Ehe Berteau das Fernglas fest auf die Ile oublieé einrichtete, musterte er mit dessen Hilfe die Umgebung. Eigentlich gab es nichts Bemerkenswertes zu sehen, hier mal ein Fischerboot, da mal ein Haus oder ein Auto. Lediglich auf der gegenüberliegenden Landzunge schien sich ein kleiner Campingplatz zu befinden. Er mußte zweimal hinsehen, ehe er es glaubte: Die Menschen, die sich zwischen den Zelten bewegten, schienen alle nackt zu sein.
"Na ja,", knurrte er, "wenn’s Spaß macht. Ich bin ja hier schließlich als Kriminalbeamter und nicht als Hüter der öffentlichen Moral."
Er fixierte das Fernglas auf die Insel. Die seitliche Abweichung vom Strand der Sonnenanbeter war dabei allerdings so gering, daß ein unbefangener Beobachter schon glauben mußte, sein Interesse gälte den Nudisten.
Die Ile oublieé erschien von seinem Standpunkt aus tatsächlich als eine einzelne Insel. Daß es in Wahrheit derer zwei sein sollten, war definitiv nicht zu erkennen. Sie mochte gut einen Kilometer lang sein, ein Haufen aus Felsen, wenig Grünfläche und, in den höhergelegenen Teilen mit etwas Wald.
Etwa in der Mitte des Berteau zugewandten Inselabschnittes waren am Strand einige Gebäudereste und eine Art Kaimauer erkennbar, wohl die Ruinen des Dorfes der ehemaligen Inselbevölkerung. Selbst auf diese Entfernung war die Gischt zu erkennen, die die Ile in der auflaufenden Flut umgab. Berteau glaubte, daß es besonderer navigatorischer Fähigkeiten bedurfte, den alten Hafen mit einem Boot heil zu erreichen.
*****
Eine halbe Stunde später holperte der Volvo von Berger gesteuert über denn alten Weg heran. Berteau packte seine Malerutensilien aus und baute die Staffelei auf, spannte den Zeichenkarton ein. Danach begann er mit Zeichenkohle in schnellen Strichen das Panorama zu skizzieren, wobei er sich bemühte, dem Arrangement le Sauvages möglichst nahe zu kommen. Danach griff er zum Pinsel, um dem Skizzierten Farbe zu verleihen.
Er arbeitete relativ langsam. Einerseits hatte er sich auf mehrere Beobachtungstage eingerichtet und keine Lust, aus diesem Motiv eine Serienproduktion herzustellen. Andererseits verbrachte er etliche Zeit damit, durchs Fernglas die Insel zu betrachten, weil er davon überzeugt war, daß sich auf ihr in Kürze irgendwelche Aktivitäten abspielen mußten.

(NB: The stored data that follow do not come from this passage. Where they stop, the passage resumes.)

(* ===== verification/Moxtox.v ===== *)
(** * The mock server (src/testing/moxtox)

    Reading the mappings of a configuration, the lookup tables of the two
    modes, matching a request against them and answering with a mock. *)

From S2P Require Import Prelude GoStrings Http Net.
From Stdlib Require Import Sorting.Sorted.

Open Scope string_scope.
Open Scope Z_scope.

(** ** Values

    What YAML and JSON documents decode into; a map in the order it is ranged
    over, its keys distinct. *)

Inductive value : Type :=
  | VNil
  | VBool (b : bool)
  | VInt (n : Z)
  | VFloat (text : string)
  | VStr (s : string)
  | VSeq (l : list value)                    (* []any *)
  | VMap (m : list (string * value))         (* map[string]any *)
  | VGen (m : list (value * value)).         (* map[any]any *)

(** ** Configuration (helpers.go) *)

Record Scenario := mkScenario {
  Name : string; File : string; Dynamic : bool; Template : string; Delay : Z; Log : bool; Priority : Z;
  Conditions : list (string * value)
}.
Definition Method := list Scenario.
Definition Mapping := gmap string Method.
Record MockResponse := { mrStatus : Z; mrBody : string; mrHeaders : list (string * string) }.

Record MoxtoxConfig := {
  EnableMoxtox : bool; Debug : bool; DefaultDelay : Z; PerformanceMode : string;
  AllowedEnvironments : list string; IgnoredRoutes : list string;
  Mappings : list (string * value);
  LookupMap : gmap string (gmap string (list Scenario));
  HashLookupMap : gmap string (gmap string (gmap string Scenario));
}.
Definition withLookup (c : MoxtoxConfig) m : MoxtoxConfig :=
  {| EnableMoxtox := EnableMoxtox c; Debug := Debug c; DefaultDelay := DefaultDelay c;
     PerformanceMode := PerformanceMode c; AllowedEnvironments := AllowedEnvironments c;
     IgnoredRoutes := IgnoredRoutes c; Mappings := Mappings c; LookupMap := m; HashLookupMap := HashLookupMap c |}.
Definition withHashes (c : MoxtoxConfig) m : MoxtoxConfig :=
  {| EnableMoxtox := EnableMoxtox c; Debug := Debug c; DefaultDelay := DefaultDelay c;
     PerformanceMode := PerformanceMode c; AllowedEnvironments := AllowedEnvironments c;
     IgnoredRoutes := IgnoredRoutes c; Mappings := Mappings c; LookupMap := LookupMap c; HashLookupMap := m |}.

(** The parsers convert every key with [key.(string)]: [None] is the panic of a
    key that is no string. *)
Definition keyString (k : value) : option string := match k with VStr s => Some s | _ => None end.

Definition emptyScenario : Scenario :=
  {| Name := ""; File := ""; Dynamic := false; Template := ""; Delay := 0; Log := false; Priority := 0; Conditions := [] |}.

Definition scenarioField (s : Scenario) (key : string) (v : value) : option Scenario :=
  let '(mkScenario name file dyn tmpl delay log prio conds) := s in
  match key, v with
  | "name", VStr x => Some (mkScenario x file dyn tmpl delay log prio conds)
  | "file", VStr x => Some (mkScenario name x dyn tmpl delay log prio conds)
  | "dynamic", VBool b => Some (mkScenario name file b tmpl delay log prio conds)
  | "template", VStr x => Some (mkScenario name file dyn x delay log prio conds)
  | "delay", VInt n => Some (mkScenario name file dyn tmpl n log prio conds)
  | "log", VBool b => Some (mkScenario name file dyn tmpl delay b prio conds)
  | "priority", VInt n => Some (mkScenario name file dyn tmpl delay log n conds)
  | "conditions", VGen m =>
      cs ← mapM (fun '(k, x) => k ← keyString k; Some (k, x)) m;
      Some (mkScenario name file dyn tmpl delay log prio (conds ++ cs)%list)
  | _, _ => Some s
  end.
Fixpoint scenarioFields (data : list (value * value)) (s : Scenario) : option Scenario :=
  match data with
  | [] => Some s
  | (key, v) :: data => key ← keyString key; s ← scenarioField s key v; scenarioFields data s
  end.
Definition parseScenario (data : list (value * value)) : option Scenario := scenarioFields data emptyScenario.

(** The scenario list under a key [scenarios]; other entries are skipped. *)
Fixpoint scenarioList (l : list value) (acc : Method) : option Method :=
  match l with
  | [] => Some acc
  | VGen m :: l => s ← parseScenario m; scenarioList l (acc ++ [s])%list
  | _ :: l => scenarioList l acc
  end.
Fixpoint methodFields (data : list (value * value)) (acc : Method) : option Method :=
  match data with
  | [] => Some acc
  | (key, v) :: data =>
      key ← keyString key;
      match String.eqb key "scenarios", v with
      | true, VSeq l => acc ← scenarioList l acc; methodFields data acc
      | _, _ => methodFields data acc
      end
  end.
Definition parseMethod (data : list (value * value)) : option Method := methodFields data [].
(* ===== verification/Ses.v ===== *)
(** * Mail (src/aws/ses)

    Validation of a message, its MIME form and the call of the mail service. *)

From S2P Require Import Prelude GoStrings Net LogLine Crypto Aws.

Open Scope string_scope.
Open Scope Z_scope.

(** ** Line ends and hexadecimal bytes *)

Definition CR : ascii := "013".
Definition LF : ascii := "010".
Definition CRLF : string := String CR (String LF "").
Definition DQ : string := String "034" "".
(** [strings.ContainsAny] with the line ends. *)
Definition lineEnd (c : ascii) : bool := Ascii.eqb c CR || Ascii.eqb c LF.
Definition ContainsLineEnd (s : string) : bool := negb (sforall (fun c => negb (lineEnd c)) s).
Definition hexEqual (c : ascii) : string :=
  String "=" (String (hexDigit (byteZ c / 16)) (String (hexDigit (byteZ c mod 16)) "")).

(** ** Header words: [mime.QEncoding.Encode] with utf-8 *)

Definition printable (c : ascii) : bool := (32 <=? byteZ c) && (byteZ c <=? 126).
Definition needsEncoding (s : string) : bool := negb (sforall (fun c => printable c || Ascii.eqb c "009") s).
Definition qPlain (c : ascii) : bool :=
  printable c && negb (Ascii.eqb c "=" || Ascii.eqb c "?" || Ascii.eqb c "_").
Definition qByte (c : ascii) : string :=
  if Ascii.eqb c " " then "_" else if qPlain c then String c "" else hexEqual c.
Fixpoint qString (s : string) : string :=
  match s with "" => "" | String c s => qByte c +:+ qString s end.

Definition maxContentLen : Z := 75 - 10 - 2.
Definition openWord : string := "=?utf-8?q?".
Definition closeWord : string := "?=".
(** The bytes of the rune at the front; an invalid byte stands alone. *)
Definition runeLen (s : string) : nat := match decodeRune s with Some (_, n) => n | None => 1%nat end.
(** Words are split between runes; [used] is the length of the current word. *)
Fixpoint qWords (fuel : nat) (s : string) (used : Z) : string :=
  match fuel, s with
  | S fuel, String c _ =>
      let n := if qPlain c then 1%nat else runeLen s in
      let w := if qPlain c then 1 else 3 * Z.of_nat n in
      if maxContentLen <? used + w
      then closeWord +:+ " " +:+ openWord +:+ qString (stake n s) +:+ qWords fuel (sdrop n s) w
      else qString (stake n s) +:+ qWords fuel (sdrop n s) (used + w)
  | _, _ => ""
  end.
Definition QEncode (s : string) : string :=
  if needsEncoding s then openWord +:+ qWords (String.length s) s 0 +:+ closeWord else s.

(** ** Quoted-printable bodies: [quotedprintable.Writer] in text mode

    The state is the current line and whether the last line end was a lone CR. *)

Record qpState := { qpLine : string; qpCR : bool; qpOut : string }.
Definition qpFlush (st : qpState) (tail : string) (cr : bool) : qpState :=
  {| qpLine := ""; qpCR := cr; qpOut := qpOut st +:+ qpLine st +:+ tail |}.
Definition qpSoft (st : qpState) : qpState := qpFlush st ("=" +:+ CRLF) (qpCR st).
Definition qpAdd (st : qpState) (s : string) (cr : bool) : qpState :=
  {| qpLine := qpLine st +:+ s; qpCR := cr; qpOut := qpOut st |}.
Definition qpEncode (st : qpState) (c : ascii) : qpState :=
  let st := if 75 - len (qpLine st) <? 3 then qpSoft st else st in
  qpAdd st (hexEqual c) (qpCR st).
(** A blank at the end of a line is encoded. *)
Definition qpLast (st : qpState) : qpState :=
  match srev (qpLine st) with
  | String c r =>
      if Ascii.eqb c " " || Ascii.eqb c "009"
      then qpEncode {| qpLine := srev r; qpCR := qpCR st; qpOut := qpOut st |} c
      else st
  | "" => st
  end.
Definition qpByte (st : qpState) (c : ascii) : qpState :=
  if lineEnd c then
    if qpCR st && Ascii.eqb c LF then {| qpLine := qpLine st; qpCR := false; qpOut := qpOut st |}
    else qpFlush (qpLast st) CRLF (Ascii.eqb c CR)
  else if (printable c && negb (Ascii.eqb c "=")) || Ascii.eqb c "009" then
    qpAdd (if len (qpLine st) =? 75 then qpSoft st else st) (String c "") false
  else qpEncode st c.
Fixpoint qpBytes (st : qpState) (s : string) : qpState :=
  match s with "" => st | String c s => qpBytes (qpByte st c) s end.
Definition quotedPrintable (body : string) : string :=
  qpOut (qpFlush (qpLast (qpBytes {| qpLine := ""; qpCR := false; qpOut := "" |} body)) "" false).

(** ** Multipart documents: [multipart.Writer] on a buffer

    A part's headers are in ascending order; writing to a buffer does not fail. *)

Record part := { partHeader : list (string * string); partBody : string }.
Fixpoint headerLines (h : list (string * string)) : string :=
  match h with [] => "" | (k, v) :: h => k +:+ ": " +:+ v +:+ CRLF +:+ headerLines h end.
Definition partText (p : part) : string := headerLines (partHeader p) +:+ CRLF +:+ partBody p.
Fixpoint moreParts (boundary : string) (l : list part) : string :=
  match l with
  | [] => CRLF +:+ "--" +:+ boundary +:+ "--" +:+ CRLF
  | p :: l => CRLF +:+ "--" +:+ boundary +:+ CRLF +:+ partText p +:+ moreParts boundary l
  end.
Definition multipart (boundary : string) (l : list part) : string :=
  match l with
  | [] => CRLF +:+ "--" +:+ boundary +:+ "--" +:+ CRLF
  | p :: l => "--" +:+ boundary +:+ CRLF +:+ partText p +:+ moreParts boundary l
  end.
(* ===== verification/Otel.v ===== *)
(** * OpenTelemetry log records and WebSockets (src/logging/otel, src/http/websocket)

    The logger that filters and completes records, the exporter that writes
    them to a file, and the hardened WebSocket connection. *)

From S2P Require Import Prelude GoStrings Float64 Http.

Open Scope string_scope.
Open Scope Z_scope.

(** ** Attributes *)

(** log.Value by kind, and the Go values they become. *)
Inductive kvalue : Type :=
  | KString (s : string) | KInt64 (n : Z) | KFloat64 (q : Q) | KBool (b : bool) | KBytes (s : string)
  | KSlice (l : list kvalue) | KMap (l : list (string * kvalue)) | KEmpty.
Definition kv : Type := string * kvalue.
Inductive goany : Type :=
  | GNil | GString (s : string) | GInt64 (n : Z) | GFloat64 (q : Q) | GBool (b : bool) | GBytes (s : string)
  | GSlice (l : list goany) | GMap (m : list (string * goany)).

(** [m[k] = v] on a map kept as a list of distinct keys. *)
Fixpoint setKey {A} (m : list (string * A)) (k : string) (v : A) : list (string * A) :=
  match m with
  | [] => [(k, v)]
  | (k', v') :: m => if String.eqb k' k then (k, v) :: m else (k', v') :: setKey m k v
  end.
Definition getKey {A} (m : list (string * A)) (k : string) : option A :=
  snd <$> List.find (fun p => String.eqb p.1 k) m.

Fixpoint kvToAny (v : kvalue) : goany :=
  match v with
  | KString s => GString s
  | KInt64 n => GInt64 n
  | KFloat64 q => GFloat64 q
  | KBool b => GBool b
  | KBytes s => GBytes s
  | KSlice l => GSlice (map kvToAny l)
  | KMap l => GMap (fold_left (fun m kv => setKey m kv.1 kv.2) (map (fun kv => (kv.1, kvToAny kv.2)) l) [])
  | KEmpty => GNil
  end.

Definition String_ (key value : string) : kv := (key, KString value).
Definition Int (key : string) (value : Z) : kv := (key, KInt64 value).
Definition Int64 (key : string) (value : Z) : kv := (key, KInt64 value).
Definition Float64 (key : string) (value : Q) : kv := (key, KFloat64 value).
Definition Bool (key : string) (value : bool) : kv := (key, KBool value).
Definition Bytes (key value : string) : kv := (key, KBytes value).
(* ===== verification/Claims.v ===== *)
(** * What an idempotency store promises (src/api/idempotency, src/db/redis)

    The middleware relies on one promise of the [Cache] behind its store: a key
    that was claimed stays claimed until its time to live is over.  The class
    [Register] states it; the in-memory cache and the Redis cache both keep it,
    and the middleware is proved against the class.  The promise is kept against
    claims of others, time, and the background of the store.  For the in-memory
    cache that is the evictor, whose test and delete of a key are two steps: it keeps
    the promise for a key claimed while the evictor is not between the two, and breaks
    it otherwise, see [evictor_deletes_live_claim]. *)

From S2P Require Import Prelude GoStrings Http Headers Idempotency Redis.

Open Scope string_scope.
Open Scope Z_scope.

(** ** The interface *)

(** [holds k s t]: in state [s] the key is taken at time [t].  [clockOf s t]: [t] is what
    the clock that decides about expiry shows.  [backgroundStep t]: what the store does
    by itself at time [t], with a state of its own; [threatens b k]: it is about to delete
    the key without looking at it again. *)
Class Register (S : Type) `{Cache S} := {
  holds : string -> S -> Z -> Prop;
  clockOf : S -> Z -> Prop;
  background : Type;
  backgroundStep : Z -> S -> background -> S -> background -> Prop;
  threatens : background -> string -> Prop;
  holds_refuses k s t v ttl : holds k s t -> clockOf s t -> (StoreIfAbsent t k v ttl s).2 <> Ok true;
  claim_holds k s s' t t' ttl :
    0 < ttl < 2 ^ 33 -> int64_ok (unixSec t + ttl) -> clockOf s t ->
    CheckAndSet t ttl k s = (s', Ok true) -> t <= t' -> t' + Second <= t + ttl * Second -> holds k s' t';
  holds_claim k k' s t t' v ttl :
    holds k s t' -> t <= t' -> clockOf s t -> holds k (StoreIfAbsent t k' v ttl s).1 t';
  holds_background k s b s' b' t t' :
    holds k s t' -> ~ threatens b k -> t <= t' -> backgroundStep t s b s' b' ->
    holds k s' t' /\ ~ threatens b' k;
}.

(** What happens to a store between two requests: claims of any keys, and its background. *)
Inductive history {S} `{Register S} : S -> background -> Z -> S -> background -> Z -> Prop :=
  | history_nil s b t : history s b t s b t
  | history_claim s b t s1 b1 t1 t2 k v ttl :
      history s b t s1 b1 t1 -> t1 <= t2 -> clockOf s1 t2 -> history s b t (StoreIfAbsent t2 k v ttl s1).1 b1 t2
  | history_background s b t s1 b1 t1 s2 b2 t2 :
      history s b t s1 b1 t1 -> t1 <= t2 -> backgroundStep t2 s1 b1 s2 b2 -> history s b t s2 b2 t2.

Lemma history_holds {S} `{Register S} s b t s' b' t' k u :
  history s b t s' b' t' -> t' <= u -> holds k s u -> ~ threatens b k -> holds k s' u /\ ~ threatens b' k.
Proof.
  intros Hh. induction Hh as [s b t|s b t s1 b1 t1 t2 k' v ttl Hh IH Hle Hc|s b t s1 b1 t1 s2 b2 t2 Hh IH Hle Hi];
    intros Hu Hk Hn.
  - done.
  - destruct IH as [IH1 IH2]; [lia|done..|]. split; [|done]. by apply holds_claim.
  - destruct IH as [IH1 IH2]; [lia|done..|]. by eapply holds_background.
Qed.

(** (C12) A repeated request is refused, whatever store is behind the middleware.  Once a
    state-changing request of a client that is not an API client has claimed its
    key while the store's background was not about to delete it, then after any claims
    of other requests and whatever the background does, and until a second before the
    time to live is over, a request with that key is answered 400, 409 or 500 and its
    handler does not run. *)
Theorem repeated_request_refused {S W} `{Register S, Lens S W, Clock W} (e : Env)
    (jwt : option (string -> result bool)) (ttl : Z) (f : handler W) (req : Request) (wtr : Writer) (w : W)
    (s s1 : S) (b b' : background) (t : Z) :
  0 < ttl < 2 ^ 33 -> int64_ok (unixSec t + ttl) -> clockOf s t ->
  CheckAndSet t ttl (hget (Header req) "Idempotency-Key") s = (s1, Ok true) ->
  ~ threatens b (hget (Header req) "Idempotency-Key") ->
  history s1 b t (view w) b' (now w) -> clockOf (view w) (now w) -> now w + Second <= t + ttl * Second ->
  safeMethod (Method req) = false -> isAPIClient (Ctx req) = false -> WStatus wtr = None ->
  exists w' wtr' status, (forall g, IdempotencyMiddleware (S := S) e jwt ttl g req wtr w = (w', wtr', Returned)) /\
    WStatus wtr' = Some status /\ In status [400; 409; 500].
Proof.
  intros Httl Hok Hc Hs Hn Hh Hc2 Hle Hm Ha Hw.
  assert (Ht : t <= now w) by (clear -Hh; induction Hh; lia).
  set (key := hget (Header req) "Idempotency-Key") in *.
  assert (Hk : holds key (view w) (now w)).
  { apply (history_holds _ _ _ _ _ _ key (now w) Hh); [lia| |done]. by eapply claim_holds. }
  unfold IdempotencyMiddleware. rewrite Hm, Ha. fold key.
  destruct (headerValid e jwt HEADER_IDEMPOTENCY req); cbn [negb].
  2: { do 3 eexists. split; [intros g; apply reject_run|]. split; [by apply SendError_status|simpl; auto]. }
  pose proof (holds_refuses key (view w) (now w) (CInt (wrap64 (unixSec (now w) + ttl))) ttl Hk Hc2) as Hr.
  unfold CheckAndSet. destruct (StoreIfAbsent (now w) key _ ttl (view w)) as [s2 [[]|err]]; [done| |];
    do 3 eexists; (split; [intros g; apply reject_run|]); (split; [by apply SendError_status|simpl; auto]).
Qed.

(** ** The in-memory cache *)

Definition localHolds (k : string) (s : localCache) (t : Z) : Prop :=
  exists until, s !! k = Some (CInt until) /\ unixSec t < until.

Lemma local_refuses k s t v : localHolds k s t -> localStoreIfAbsent t k v s = (s, false).
Proof. intros (u & Hs & Hu%Z.ltb_lt). unfold localStoreIfAbsent. by rewrite Hs, Hu. Qed.

(** The evictor: [found] are the keys it found expired and has not deleted yet.  Its clock
    reading may be older than the moment it looks at a key. *)
Inductive evictor (t : Z) : localCache -> list string -> localCache -> list string -> Prop :=
  | evictor_found t0 s k until found :
      t0 <= t -> s !! k = Some (CInt until) -> expired t0 (CInt until) = true -> evictor t s found s (k :: found)
  | evictor_delete s k found1 found2 :
      evictor t s (found1 ++ k :: found2)%list (delete k s) (found1 ++ found2)%list.

#[export] Program Instance local_register : Register localCache := {
  holds := localHolds; clockOf _ _ := True; background := list string; backgroundStep := evictor;
  threatens found k := In k found
}.
Next Obligation. intros k s t v ttl Hk _. simpl. by rewrite (local_refuses _ _ _ _ Hk). Qed.
Next Obligation.
  intros k s s' t t' ttl Httl Hok _ Hs Ht Hle. unfold CheckAndSet in Hs. simpl in Hs.
  destruct (localStoreIfAbsent t k _ s) as [m b] eqn:E. injection Hs as <- ->.
  assert (Hm : m = <[k := CInt (wrap64 (unixSec t + ttl))]> s).
  { revert E. unfold localStoreIfAbsent. repeat case_match; congruence. }
  exists (unixSec t + ttl). rewrite Hm, lookup_insert_eq, wrap64_id by done. split; [done|].
  apply Z.le_succ_l. unfold unixSec in *. rewrite <- Z.add_1_r.
  rewrite <- (Z.div_add t' 1 Second), <- (Z.div_add t ttl Second) by done. apply Z.div_le_mono; [done|lia].
Qed.
Next Obligation.
  intros k k' s t t' v ttl (u & Hs & Hu) Ht _. simpl.
  destruct (decide (k = k')) as [<-|Hne].
  - rewrite local_refuses; [by exists u|]. exists u. split; [done|].
    apply (Z.le_lt_trans _ (unixSec t')); [by apply unixSec_mono|done].
  - destruct (localStoreIfAbsent t k' v s) as [m b] eqn:E. exists u. split; [|done]. simpl.
    revert E. unfold localStoreIfAbsent. repeat case_match; intros [= <- _]; by rewrite ?lookup_insert_ne.
Qed.
Next Obligation.
  intros k s b s' b' t t' (u & Hs & Hu) Hn Ht He. destruct He as [t0 s k' until found Ht0 Hk' Hx|s k' f1 f2].
  - split; [by exists u|]. intros [->|Hin]; [|done]. rewrite Hs in Hk'. injection Hk' as <-. simpl in Hx. apply Z.leb_le in Hx.
    assert (unixSec t0 <= unixSec t') by (apply unixSec_mono; lia). lia.
  - assert (Hne : k' <> k) by (intros ->; apply Hn, in_elt). split.
    + exists u. by rewrite lookup_delete_ne.
    + intros Hin. apply Hn. apply in_app_or in Hin as [?|?]; apply in_or_app; [by left|right; by right].
Qed.

(** ** The Redis cache

    What Redis documents of SET with NX and an expiration, at the time of its own
    clock [srv]: [alive k w t] says that the key exists at [t] if nothing deletes it. *)

Class RedisServer (W : Type) `{goredis W} := {
  srv : W -> Z;
  alive : string -> W -> Z -> Prop;
  elapses : W -> W -> Prop;
  rcSetNX_refused k v d w : alive k w (srv w) -> (rcSetNX k v d w).2 <> Ok true;
  rcSetNX_alive k v d w w' t :
    0 < d -> rcSetNX k v d w = (w', Ok true) -> srv w <= t -> t < srv w + d -> alive k w' t;
  rcSetNX_keeps k k' v d w t : alive k w t -> srv w <= t -> alive k (rcSetNX k' v d w).1 t;
  alive_elapses k w w' t : alive k w t -> elapses w w' -> alive k w' t;
}.

#[export] Program Instance redis_register {W} `{RedisServer W} : Register (redisWorld W) := {
  holds k s t := alive k (kv s) t; clockOf s t := srv (kv s) = t; background := unit;
  backgroundStep _ s _ s' _ := elapses (kv s) (kv s'); threatens _ _ := False
}.
Next Obligation.
  intros W ? ? k s t v ttl Hk <-. simpl. unfold redisSetNX.
  pose proof (rcSetNX_refused k (sprint v) (ttlDuration ttl) (kv s) Hk).
  by destruct (rcSetNX k _ _ (kv s)) as [w r].
Qed.
Next Obligation.
  intros W ? ? k s s' t t' ttl Httl _ <- Hs Ht Hle. unfold CheckAndSet in Hs. simpl in Hs. unfold redisSetNX in Hs.
  rewrite ttlDuration_exact in Hs by lia.
  destruct (rcSetNX k _ _ (kv s)) as [w r] eqn:E. injection Hs as <- ->. simpl.
  eapply rcSetNX_alive; [|exact E|done|]; unfold Second in *; lia.
Qed.
Next Obligation.
  intros W ? ? k k' s t t' v ttl Hk Ht <-. simpl. unfold redisSetNX.
  pose proof (rcSetNX_keeps k k' (sprint v) (ttlDuration ttl) (kv s) t' Hk Ht).
  by destruct (rcSetNX k' _ _ (kv s)) as [w r].
Qed.
Next Obligation.
  intros W ? ? k s b s' b' t t' Hk _ _ Hi. simpl in *. split; [by eapply alive_elapses|by intros []].
Qed.

(** ** Witnesses *)

(** A Redis with nothing but expiring keys. *)
Record toyRedis := { toyNow : Z; toyKeys : gmap string Z }.
Definition toySetNX (k : string) (d : Z) (w : toyRedis) : toyRedis * bool :=
  let set := {| toyNow := toyNow w; toyKeys := <[k := toyNow w + d]> (toyKeys w) |} in
  match toyKeys w !! k with
  | Some u => if toyNow w <? u then (w, false) else (set, true)
  | None => (set, true)
  end.
#[local] Instance toy_goredis : goredis toyRedis := {
  rcGet _ _ := Ok None; rcGetDel _ w := (w, Ok None); rcMGet _ _ := Ok []; rcSet _ _ _ w := (w, None);
  rcIncr _ w := (w, Ok 0); rcSetNX k _ d w := let '(w, b) := toySetNX k d w in (w, Ok b); rcPing _ := None;
  rcExists _ _ := Ok 0; rcDel _ w := (w, None); rcExpire _ _ w := (w, None)
}.
#[local] Program Instance toy_server : RedisServer toyRedis := {
  srv := toyNow; elapses w w' := toyKeys w' = toyKeys w;
  alive k w t := exists u, toyKeys w !! k = Some u /\ t < u
}.
Next Obligation. intros k v d w (u & Hk & Hu%Z.ltb_lt). simpl. unfold toySetNX. by rewrite Hk, Hu. Qed.
Next Obligation.
  intros k v d w w' t Hd Hs Hle Ht. simpl in Hs. exists (toyNow w + d). split; [|done]. revert Hs. unfold toySetNX.
  repeat case_match; intros [= <-]; simplify_eq; apply lookup_insert_eq.
Qed.
Next Obligation.
  intros k k' v d w t (u & Hk & Hu) Ht. simpl. unfold toySetNX. destruct (decide (k = k')) as [<-|Hne].
  - exists u. split; [|done]. rewrite Hk. destruct (Z.ltb_spec (toyNow w) u); [done|lia].
  - exists u. split; [|done]. destruct (toyKeys w !! k') as [x|]; [destruct (toyNow w <? x)|];
      simpl; rewrite ?lookup_insert_ne; done.
Qed.
Next Obligation. intros k w w' t Hk Hi. simpl in *. by rewrite Hi. Qed.

#[local] Instance toy_clock : Clock (redisWorld toyRedis) := fun w => toyNow (kv w).
(** A claim at second 0, and the world a minute later. *)
Definition toy_first : redisWorld toyRedis :=
  (CheckAndSet 0 300 "order-0001" ({| kv := {| toyNow := 0; toyKeys := ∅ |} |} : redisWorld toyRedis)).1.
Definition toy_later : redisWorld toyRedis := {| kv := {| toyNow := Minute; toyKeys := toyKeys (kv toy_first) |} |}.

(** The in-memory cache: a claim at second 0 while the evictor is about to delete another
    key, which it then does. *)
Definition local_first : localCache := (CheckAndSet 0 300 "order-0001" ({["stale" := CInt (-5)]} : localCache)).1.
Definition local_later : world := {| wTime := Minute; wCache := delete "stale" local_first |}.

Definition toy_quiet : background (S := redisWorld toyRedis) := tt.
Definition local_found : background (S := localCache) := ["stale"].
Definition local_done : background (S := localCache) := [].

Lemma repeated_request_refused_witness :
  (exists wtr' status, WStatus wtr' = Some status /\ In status [400; 409; 500]) /\
  (exists w' wtr' status, (forall g, IdempotencyMiddleware (S := localCache) (fun _ => "") None 300 g keyed newWriter local_later =
     (w', wtr', Returned)) /\ WStatus wtr' = Some status /\ In status [400; 409; 500]).
Proof.
  split.
  - destruct (repeated_request_refused (S := redisWorld toyRedis) (W := redisWorld toyRedis) (fun _ => "") None 300
      (fun _ wtr w => (w, wtr, Returned)) keyed newWriter toy_later
      {| kv := {| toyNow := 0; toyKeys := ∅ |} |} toy_first toy_quiet toy_quiet 0)
      as (w' & wtr' & st & _ & H).
    + split; reflexivity.
    + vm_compute. split; discriminate.
    + reflexivity.
    + vm_compute. reflexivity.
    + intros [].
    + eapply history_background; [apply history_nil|discriminate|]. reflexivity.
    + reflexivity.
    + discriminate.
    + reflexivity.
    + reflexivity.
    + reflexivity.
    + by exists wtr', st.
  - apply (repeated_request_refused (S := localCache) (W := world) (fun _ => "") None 300
      (fun _ wtr w => (w, wtr, Returned)) keyed newWriter local_later {["stale" := CInt (-5)]} local_first local_found local_done 0).
    + split; reflexivity.
    + vm_compute. split; discriminate.
    + exact I.
    + vm_compute. reflexivity.
    + vm_compute. by intros [[=]|[]].
    + eapply (history_background (S := localCache) local_first local_found 0 local_first local_found 0 (delete "stale" local_first) local_done Minute); [apply history_nil|discriminate|].
      exact (evictor_delete Minute local_first "stale" [] []).
    + exact I.
    + discriminate.
    + reflexivity.
    + reflexivity.
    + reflexivity.
Defined.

Berger hatte mittlerweile das Picknick aufgebaut und eine Flasche Cidre geöffnet. Je nach Lust und Laune nahmen sie mal hier ein Häppchen und da ein Schlückchen. Berger sah Berteau zuerst interessiert, dann mehr und mehr gelangweilt, bei dessen Arbeit zu. Vom Sitz riß ihn diese eher statische Tätigkeit ja nicht gerade, insbesondere deshalb, weil der Kommissar allzuhäufige Beobachtungs- und Stärkungspausen einlegte.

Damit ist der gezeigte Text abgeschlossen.